A multinational, open-label, analyst-blinded, clinical trial 2 included 513 nonpregnant women aged 18 years and older with symptoms of lower UTI, a positive urine dipstick result, and no known colonization or previous infection with resistant uropathogens. Women were randomized in a 1:1 ratio to oral nitrofurantoin, 100 mg 3 times a day for 5 days, or a single 3-g dose of oral fosfomycin. Clinical resolution through day 28 was achieved in 171 of 244 patients (70%) receiving nitrofurantoin vs 139 of 241 patients (58%) receiving fosfomycin (difference 12%, 95% CI 4% to 21%). Microbiologic resolution occurred in 129 of 175 (74%) vs 103 of 163 (63%), respectively (difference 11%, 95% CI 1% to 20%). Adverse events were few and primarily gastrointestinal; the most common were nausea and diarrhea (7/248 and 3/248 in the nitrofurantoin group vs 5/247 and 5/247 in the fosfomycin group, respectively).

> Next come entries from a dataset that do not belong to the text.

Lemma read_write f fuel r : valueFrame f -> (frame_fuel f <= fuel)%nat -> read_fuel fuel (WriteFrame f +:+ r) = Some (inl (replyOf f), r).
Proof.
  revert fuel r; induction f as [s|p m|n|v b|items b IH] using Frame_nested_ind; intros fuel r Hfit Hfuel;
    (destruct fuel as [|fuel]; [simpl in Hfuel; lia|]); [|done|..].
  - change (WriteFrame (SimpleString s)) with (String "+" (writeLineText s +:+ CRLF)).
    rw app_string_cons app_string_assoc read_line //. apply noLF_writeLineText.
  - change (WriteFrame (Integer n)) with (String ":" (FormatInt n +:+ CRLF)).
    rw app_string_cons app_string_assoc read_line //; [apply FormatInt_line|]. by rw ParseInt_FormatInt.
  - destruct b; [done|].
    change (WriteFrame (BulkString v false)) with (String "$" (Itoa (slen v) +:+ CRLF +:+ (v +:+ CRLF))).
    rw app_string_cons 2!app_string_assoc read_line //; [apply FormatInt_line|].
    cbn [valueFrame] in Hfit. unfold maxAlloc in Hfit. pose proof (slen_nonneg v). rw Atoi_Itoa; [unfold int64_range, minInt64, maxInt64; lia|].
    destruct (Z.ltb_spec (slen v) 0); [lia|]. assert (makes (slen v + 2) 1 = true) as -> by (unfold makes, maxAlloc; lia). cbn [negb].
    rw -slen_CRLF ReadFull_app. unfold slen. by rw Nat2Z.id stake_app.
  - cbn [valueFrame] in Hfit. destruct Hfit as (-> & Hlen & Hfit). unfold maxAlloc in Hlen.
    change (WriteFrame (Array items false)) with (String "*" (Itoa (Z.of_nat (length items)) +:+ CRLF +:+ sconcat (map WriteFrame items))).
    rw app_string_cons 2!app_string_assoc read_line //; [apply FormatInt_line|]. rw Atoi_Itoa; [unfold int64_range, minInt64, maxInt64; lia|].
    assert (makes (Z.of_nat (length items)) 16 = true) as -> by (unfold makes, maxAlloc; lia). cbn [negb].
    assert (readItems fuel (Z.of_nat (length items)) (sconcat (map WriteFrame items) +:+ r) = Some (inl (map replyOf items), r)) as ->; [|done].
    simpl in Hfuel. apply le_S_n in Hfuel. clear Hlen.
    revert fuel Hfuel Hfit; induction IH as [|x l Hx Hl IHl]; intros fuel Hfuel Hfit.
    + by destruct fuel; [simpl in Hfuel; lia|].
    + destruct fuel as [|fuel]; [simpl in Hfuel; lia|]. cbn [readItems]. simpl in Hfit, Hfuel. destruct Hfit as [Hfx Hfit].
      destruct (Z.leb_spec (Z.of_nat (length (x :: l))) 0); [simpl in *; lia|].
      cbn [map sconcat]. rw app_string_assoc Hx; [done|lia|]. cbn [mbind option_bind].
      assert (Z.of_nat (length (x :: l)) - 1 = Z.of_nat (length l)) as -> by (simpl; lia). rw IHl; [lia|done|]. done.
Qed.
Lemma frame_fuel_length f : valueFrame f -> (frame_fuel f <= String.length (WriteFrame f))%nat.
Proof.
  assert (Hcons : forall c s, (1 <= String.length (String c s))%nat) by (intros; simpl; lia).
  induction f as [s|p m|n|v b|items b IH] using Frame_nested_ind; intros Hf; cbn [frame_fuel]; try apply Hcons.
  - destruct b; apply Hcons.
  - destruct Hf as (-> & _ & Hf).
    change (WriteFrame (Array items false)) with (String "*" (Itoa (Z.of_nat (length items)) +:+ CRLF +:+ sconcat (map WriteFrame items))).
    cbn [String.length]. rw !length_app_string. change (String.length CRLF) with 2%nat.
    assert (foldr (fun i n => S (Nat.max (frame_fuel i) n)) 1 items <= 1 + String.length (sconcat (map WriteFrame items)))%nat; [|lia].
    induction IH as [|x l Hx Hl IHl]; [simpl; lia|]. simpl in Hf. destruct Hf as [Hfx Hf]. specialize (Hx Hfx). specialize (IHl Hf).
    cbn [foldr map sconcat]. rw length_app_string. assert (1 <= frame_fuel x)%nat by (destruct x; simpl; lia). lia.
Qed.
(** The client reads what the node writes, and nothing more. *)
Lemma read_value f r : valueFrame f -> read (WriteFrame f +:+ r) = Some (inl (replyOf f), r).
Proof. intros Hf. apply read_write; [done|]. apply frame_fuel_length in Hf. rw length_app_string. lia. Qed.
Lemma read_error p m r : read (WriteFrame (Error p m) +:+ r) = Some (inr (ErrorReply (writeLineText (if String.eqb p "" then "ERR" else p) +:+ " " +:+ writeLineText m)), r).
Proof.
  unfold read. cbn [WriteFrame]. unfold writeError. cbv zeta. set (q := if String.eqb p "" then "ERR" else p).
  change ("-" +:+ writeLineText q +:+ " " +:+ writeLineText m +:+ CRLF) with (String "-" (writeLineText q +:+ (" " +:+ (writeLineText m +:+ CRLF)))).
  rw app_string_cons -!app_string_assoc. rw app_string_assoc read_line //.
  rw !noLF_app !noLF_writeLineText. done.
Qed.

(** ** Keys and values *)

Section drawn.
Context {R : Type} `{RandOk R}.

Lemma Key_text prefix (d : defaultRand) : 0 < keySpan d -> exists n, (Key prefix d).1 = prefix +:+ ":" +:+ Itoa n /\ 0 <= n < keySpan d.
Proof.
  intros Hs. unfold Key, draw. pose proof (Intn_range (keySpan d) (rand d) Hs). destruct (Intn _ _) as [x r]. by exists x.
Qed.
Lemma CounterKey_text prefix (d : defaultRand) : exists n, (CounterKey prefix d).1 = prefix +:+ ":" +:+ Itoa n /\ 0 <= n < 16.
Proof. unfold CounterKey, draw. pose proof (Intn_range 16 (rand d) ltac:(lia)). destruct (Intn _ _) as [x r]. by exists x. Qed.
Lemma Value_text size (d : defaultRand) : String.length (Value size d).1 = size.
Proof.
  revert d; induction size as [|size IH]; intros d; cbn [Value]; [done|]. unfold draw. pose proof (Intn_range 36 (rand d) ltac:(lia)) as Hx.
  destruct (Intn 36 (rand d)) as [x r]. cbn [fst] in Hx. specialize (IH (mkRand r (keySpan d))). destruct (Value size _) as [v d']. cbn [fst] in *.
  rw length_app_string length_stake length_sdrop IH. change (String.length charset) with 36%nat. lia.
Qed.
Lemma Key_span prefix (d : defaultRand (R := R)) : keySpan (Key prefix d).2 = keySpan d.
Proof. unfold Key, draw. by destruct (Intn _ _). Qed.
Lemma CounterKey_span prefix (d : defaultRand (R := R)) : keySpan (CounterKey prefix d).2 = keySpan d.
Proof. unfold CounterKey, draw. by destruct (Intn _ _). Qed.
Lemma Value_span size (d : defaultRand (R := R)) : keySpan (Value size d).2 = keySpan d.
Proof.
  revert d; induction size as [|size IH]; intros d; cbn [Value]; [done|]. unfold draw. destruct (Intn 36 (rand d)) as [x r]. specialize (IH (mkRand r (keySpan d))).
  by destruct (Value size _) as [v d'].
Qed.
Lemma Score_span (d : defaultRand (R := R)) : keySpan (Score d).2 = keySpan d.
Proof. unfold Score. by destruct (Float64 _). Qed.
End drawn.

(** ** Scores *)

Lemma FormatUint_small n k : (0 < k <= 20)%nat -> 0 <= n < 10 ^ Z.of_nat k -> slen (FormatUint n) <= Z.of_nat k.
Proof.
  unfold FormatUint. intros Hk Hn. assert (Hgen : forall f x acc j, (0 < j <= f)%nat -> 0 <= x < 10 ^ Z.of_nat j -> slen (dec_aux f x acc) <= Z.of_nat j + slen acc).
  { clear. induction f as [|f IH]; intros x acc j Hj Hx; [lia|]. cbn [dec_aux]. cbv zeta. destruct (Z.ltb_spec x 10); [rw slen_cons; lia|].
    destruct j as [|[|j]]; [lia|simpl in Hx; lia|]. etrans; [apply (IH _ _ (S j)); [lia|]|rw slen_cons; lia].
    split; [apply Z.div_pos; lia|]. apply Z.div_lt_upper_bound; [lia|]. replace (Z.of_nat (S (S j))) with (1 + Z.of_nat (S j)) in Hx by lia.
    rewrite -> Z.pow_add_r in Hx by lia. lia. }
  specialize (Hgen 20%nat n "" k Hk Hn). change (slen "") with 0 in Hgen. lia.
Qed.

Lemma formatF2_parses p x : (if 0 <=? x then Z.pos p * 2 ^ x < 10000 else Z.pos p < 10000 * 2 ^ (- x)) ->
  (exists f, ParseFloat (formatF2 (S754_finite false p x)) = Some f /\ finite64 f) /\ slen (formatF2 (S754_finite false p x)) <= 40.
Proof.
  intros Hv. cbn [formatF2]. destruct (ratio p x) as [num den] eqn:Hr.
  assert (Hnd : 0 < den /\ 0 <= num < 10000 * den).
  { unfold ratio in Hr. destruct (Z.leb_spec 0 x); injection Hr as <- <-; [pose proof (Z.pow_pos_nonneg 2 x); lia|].
    pose proof (Z.pow_pos_nonneg 2 (- x)). lia. }
  set (q := roundHalfEven (100 * num) den).
  assert (Hq : 0 <= q <= 1000000).
  { unfold q, roundHalfEven. pose proof (Z.div_pos (100 * num) den ltac:(lia) ltac:(lia)).
    assert (100 * num / den < 1000000) by (apply Z.div_lt_upper_bound; lia). repeat case_match; lia. }
  cbv zeta. assert (slen (FormatUint (q / 100)) <= 5).
  { apply (FormatUint_small _ 5); [lia|]. split; [apply Z.div_pos; lia|apply Z.div_lt_upper_bound; simpl; lia]. }
  assert (Hdig : forall d, 0 <= d <= 9 -> slen (FormatUint d) <= 1) by (intros d Hd; apply (FormatUint_small _ 1); simpl; lia).
  assert (0 <= q mod 100 / 10 <= 9).
  { pose proof (Z.mod_pos_bound q 100). split; [apply Z.div_pos; lia|]. assert (q mod 100 / 10 < 10); [apply Z.div_lt_upper_bound; lia|lia]. }
  pose proof (Z.mod_pos_bound q 10). pose proof (Hdig (q mod 100 / 10) ltac:(lia)). pose proof (Hdig (q mod 10) ltac:(lia)).
  split; [|rw !slen_app; change (slen "") with 0; change (slen ".") with 1; lia]. apply ParseFloat_decimal.
  - apply FormatUint_digits.
  - by rw sall_app !FormatUint_digits.
  - intros Hs. destruct (FormatUint_nonempty (q / 100)) as (c & s & Hc). by rw Hc in Hs.
  - rw slen_app. pose proof (slen_nonneg (FormatUint (q mod 10))).
    destruct (FormatUint_nonempty (q mod 100 / 10)) as (c & s & ->). rw slen_cons. pose proof (slen_nonneg s). lia.
  - rw slen_app. lia.
Qed.

Lemma Score_parses {R : Type} `{RandOk R} (d : defaultRand (R := R)) :
  (exists f, ParseFloat (Score d).1 = Some f /\ finite64 f) /\ slen (Score d).1 <= 40.
Proof.
  unfold Score. pose proof (Float64_range (rand d)) as Hf. destruct (Float64 (rand d)) as [f r]. cbn [fst] in *.
  destruct f as [neg| | |neg m e]; try done.
  { assert (Hz : forall b, (exists f, ParseFloat (formatF2 (S754_zero b)) = Some f /\ finite64 f) /\ slen (formatF2 (S754_zero b)) <= 40).
    { intros []; (split; [vm_compute; by eexists|vm_compute; discriminate]). }
    change (floatOfUint 1000) with (S754_finite false 8796093022208000 (-43)). cbn [SFmul]. apply Hz. }
  destruct Hf as (-> & He & Hm). change (floatOfUint 1000) with (S754_finite false 8796093022208000 (-43)).
  assert (Hpow : 2 ^ (- e + 53) = 2 ^ (- e) * 2 ^ 53) by (apply Z.pow_add_r; lia).
  destruct (round64_double (Z.pos (m * 8796093022208000)) (e + -43) (- e + 53)) as (p & x & Hx & Hxe & Hp); [lia|lia|lia|lia|].
  change (SFmul 53 1024 (S754_finite false m e) (S754_finite false 8796093022208000 (-43))) with (round64 (Z.pos (m * 8796093022208000)) (e + -43) loc_Exact).
  rw Hx. apply formatF2_parses. assert (Hx2 : Z.pos p * 2 ^ (x - (e + -43)) < 2000 * (2 ^ (- e) * 2 ^ 43)) by lia. clear Hp Hpow.
  destruct (Z.leb_spec 0 x) as [Hx0|Hx0].
  - replace (x - (e + -43)) with (x + (- e + 43)) in Hx2 by lia. rewrite -> Z.pow_add_r, (Z.pow_add_r 2 (- e) 43) in Hx2 by lia.
    pose proof (Z.pow_pos_nonneg 2 x). pose proof (Z.pow_pos_nonneg 2 (- e)). nia.
  - assert (2 ^ (- e) * 2 ^ 43 = 2 ^ (x - (e + -43)) * 2 ^ (- x)) as Heq by (rewrite <- !Z.pow_add_r by lia; f_equal; lia). rw Heq in Hx2.
    pose proof (Z.pow_pos_nonneg 2 (- x)). pose proof (Z.pow_pos_nonneg 2 (x - (e + -43))). nia.
Qed.

(** ** What the operations do *)

(** The values under the keys of the profiles, after at most [n] operations. *)
Inductive wl_value (n : Z) : string -> aval -> Prop :=
| wl_string x s : slen s = 64 -> wl_value n ("k:" +:+ x) (AStr s)
| wl_counter x i : 0 <= i <= n -> wl_value n ("c:" +:+ x) (AStr (FormatInt i))
| wl_list x l : Z.of_nat (length l) <= n -> Forall (fun s => slen s = 32) l -> wl_value n ("q:" +:+ x) (AList l)
| wl_zset l : Z.of_nat (length l) <= n -> Forall (fun p => slen p.2 <= 40) l -> wl_value n "leaderboard" (AZSet l).
Definition wl_ok (n : Z) (kv : KV) : Prop := forall k x, kv !! k = Some x -> x.2 = 0 /\ wl_value n k x.1.

Lemma wl_value_mono n m k v : wl_value n k v -> n <= m -> wl_value m k v.
Proof. intros Hv Hle. destruct Hv; constructor; (done || lia). Qed.
Lemma wl_ok_mono n m kv : wl_ok n kv -> n <= m -> wl_ok m kv.
Proof. intros Hk Hle k x Hx. destruct (Hk k x Hx) as [He Hv]. split; [done|by eapply wl_value_mono]. Qed.
Lemma wl_ok_subset n kv kv1 : wl_ok n kv -> kv1 ⊆ kv -> wl_ok n kv1.
Proof. intros Hk Hs k x Hx. apply Hk. by eapply lookup_weaken. Qed.
Lemma wl_ok_permanent n kv : wl_ok n kv -> permanent kv.
Proof. intros Hk k x Hx. by apply Hk in Hx as [? _]. Qed.
Lemma wl_ok_insert n kv k v : wl_ok n kv -> wl_value n k v -> wl_ok n (<[k := (v, 0)]> kv).
Proof. intros Hk Hv k' x. destruct (decide (k = k')) as [<-|Hne]; [rw lookup_insert_eq; by intros [= <-]|rw lookup_insert_ne //; apply Hk]. Qed.
Lemma wl_ok_delete n kv k : wl_ok n kv -> wl_ok n (delete k kv).
Proof. intros Hk. eapply wl_ok_subset; [done|apply delete_subseteq]. Qed.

A Cochrane review [Abstract] 1 included 21 studies with a total of 6016 subjects. Different antimicrobial treatments (7 days) for acute uncomplicated lower UTI were compared. Short-term cure was defined as absence of urinary symptoms up to 2 weeks after start of treatment or negative urine culture within 2 weeks, and long-term follow-up was up to 8 weeks. For symptomatic cure, no difference was found between different antimicrobial treatments (trimethoprim-sulfamethoxazole (TMP-SMX), fluoroquinolones, beta-lactam drugs, and nitrofurantoin), see table T1. For bacteriological cure, fluoroquinolones were more effective than beta-lactams in short-term, but not more effective than TMP-SMX. Rashes were more frequent with TMP-SMX than with nitrofurantoin or fluoroquinolones and with beta-lactam drugs compared to fluoroquinolones. Minimal data were available on resistant strains during or after antimicrobial treatment.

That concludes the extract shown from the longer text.